Lemma demo_steps : rtc pool_step (pool4, []) (demo3, [Blk 1]).
Proof.
  assert (H1 : get_new_blocks 2 pool4 = (Ok [Blk 1; Blk 2], demo1)).
  { unfold demo1. apply (run_fst (get_new_blocks 2) pool4). vm_compute. reflexivity. }
  assert (H2 : touch [[Blk 1]] demo1 = (Ok tt, demo2)).
  { unfold demo2. apply (run_fst (touch [[Blk 1]]) demo1). vm_compute. reflexivity. }
  assert (H3 : free_blocks [Blk 2; Blk 1] demo2 = (Ok tt, demo3)).
  { unfold demo3. apply (run_fst (free_blocks [Blk 2; Blk 1]) demo2). vm_compute. reflexivity. }
  assert (Hn : 1 < num_gpu_blocks demo1) by (vm_compute; lia).
  eapply rtc_l; [exact (step_new pool4 [] 2 _ demo1 H1)|].
  eapply rtc_l; [refine (step_touch demo1 _ [[Blk 1]] _ demo2 _ H2)|].
  { intros b [->|?%elem_of_nil]%elem_of_cons; [exists 1; split; [reflexivity|exact Hn]|done]. }
  eapply rtc_l; [|apply rtc_refl].
  refine (step_free demo2 _ [Blk 1] [Blk 2; Blk 1] _ demo3 _ _ H3).
  - simpl. solve_Permutation.
  - intros b. rewrite elem_of_cons, list_elem_of_singleton. by intros [->| ->].
Qed.

Lemma refcounts_exact_witness :
  exists p, rtc pool_step (pool4, []) (p, [Blk 1]) /\ refc p (Blk 1) = 1%Z /\ refc p (Blk 2) = 0%Z.
Proof.
  assert (Hi : exists p0, pool_init 4 true false false = Ok p0 /\ p0 = pool4).
  { destruct (pool_init_spec 4 true false false) as (p0 & Hi & _); [lia|]. exists p0.
    split; [exact Hi|]. unfold pool4. by rewrite Hi. }
  destruct Hi as (p0 & Hi & ->).
  destruct (refcounts_exact 4 true false false pool4 demo3 [Blk 1] Hi demo_steps) as [Hr _].
  exists demo3. split; [exact demo_steps|]. split; [apply (Hr 1); lia|apply (Hr 2); lia].
Defined.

Exercise directions
For every line in the material above that holds the string "split", add one to a count; state only the final count.

Final answer
3